BackgroundThis was a phase I study to find the maximum tolerable dose (MTD) of weekly docetaxel combined with high-dose intensity-modulated radiotherapy (IMRT) and androgen deprivation therapy (ADT). Patients and MethodsMen with localized high-risk prostate cancer (HRPC) were treated with weekly docetaxel at 10 to 30 mg/m2 concurrent with IMRT of 77.4 Gy to the prostate and 45 Gy to the seminal vesicles. ADT consisted of a gonadotropin-releasing hormone agonist (GnRHa) and bicalutamide beginning 2 months before and during chemoradiation. GnRHa was continued for 24 months.
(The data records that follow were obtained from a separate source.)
(** C8: a POST call whose token does not decode is rejected with the
    unrecognized-token class and aborted, whatever the registry holds and
    without consulting it. *)
Theorem GinParseToken_undecodable_token
    (rdb : UniversalClient) (cfg : GlobalConfig) (c_Next : State World unit) (w : World) :
  Method (Request (ctx w)) = MethodPost →
  presented_token (ctx w) ≠ "" →
  GetClaimFromToken (presented_token (ctx w)) (authverify.Secret (config.Secret cfg))
    = None →
  let e := errs.Wrap errs.ErrTokenUnknown [] in
  GinParseToken rdb cfg c_Next w
    = (tt, rejected e [EvZWarn "jwt get token error" e] w)
  ∧ IsAborted (ctx (exec (GinParseToken rdb cfg c_Next) w)) = true
  ∧ lookups (trace (exec (GinParseToken rdb cfg c_Next) w)) = lookups (trace w)
  ∧ ∀ rdb', GinParseToken rdb' cfg c_Next w = GinParseToken rdb cfg c_Next w.
Proof.
  intros Hm Ht Hd; cbv zeta.
  pose proof (λ r, GinParseToken_undecoded r cfg c_Next w Hm Ht Hd) as Hrun.
  split; [apply Hrun|]. unfold exec. rewrite Hrun. cbn.
  split; [reflexivity|]. split.
  - unfold lookups. rewrite omap_app. cbn. apply app_nil_r.
  - intros r. rewrite Hrun. reflexivity.
Qed.

(** The middleware on a POST call whose token decodes, by what the
    registry answers. *)
Lemma GinParseToken_decoded rdb cfg (c_Next : State World unit) (w : World) claims m err :
  Method (Request (ctx w)) = MethodPost →
  presented_token (ctx w) ≠ "" →
  GetClaimFromToken (presented_token (ctx w)) (authverify.Secret (config.Secret cfg))
    = Some claims →
  store_lookup rdb cfg claims = (m, err) →
  let seen := [EvGetTokens (UserID claims) (PlatformID claims)] in
  GinParseToken rdb cfg c_Next w =
    if decide (err ≠ None)
    then (tt, rejected (errs.Wrap errs.ErrTokenNotExist []) seen w)
    else match m !! presented_token (ctx w) with
         | None => (tt, rejected (errs.Wrap errs.ErrTokenNotExist []) seen w)
         | Some v =>
             if decide (v = constant.NormalToken) then c_Next (admitted claims w)
             else if decide (v = constant.KickedToken)
                  then (tt, rejected (errs.Wrap errs.ErrTokenKicked []) seen w)
                  else (tt, rejected (errs.Wrap errs.ErrTokenUnknown []) seen w)
         end.
Proof.
  unfold presented_token, store_lookup. intros Hm Ht Hd Hl; cbv zeta. run_mw.
  rewrite Hm. cbn.
  destruct (String.eqb_spec (Header_Get (Header (Request (ctx w))) constant.Token) "");
    [done|].
  rewrite Hd, Hl. cbn.
  case_bool_decide; destruct (decide (err ≠ None)); try done.
  case_bool_decide as Hsz.
  { apply map_size_empty_iff in Hsz. subst m. rewrite lookup_empty. reflexivity. }
  destruct (m !! _) as [v|]; [|reflexivity].
  destruct (Z.eqb_spec v constant.NormalToken), (decide (v = constant.NormalToken));
    try done.
  destruct (Z.eqb_spec v constant.KickedToken), (decide (v = constant.KickedToken));
    done.
Qed.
ResultsNineteen patients were enrolled. No dose-limiting toxicity (DLT) was seen with docetaxel doses up to 25 mg/m2. At the 30 mg/m2 level, 2 of 4 patients experienced DLTs of both grade 3 fatigue and dyspepsia. At 41 months' median follow-up, 2 patients had died—1 from metastatic prostate cancer and the other from heart failure. Two other patients experienced biochemical failure. One patient with bladder invasion at diagnosis experienced late grade 2 urinary hesitancy 9 months after completion of radiotherapy, requiring short-term intermittent catheterization. All patients had erectile dysfunction, but no late toxicities worse than grade 2 were identified. ConclusionWeekly docetaxel may be combined with high-dose IMRT and long-term ADT up to a MTD of 25 mg/m2. Acute toxicities and long-term side effects of this regimen were acceptable. Future studies evaluating the efficacy of docetaxel, ADT, and IMRT for localized HRPC should use a weekly dose of 25 mg/m2 when limiting the irradiated volume to the prostate and seminal vesicles.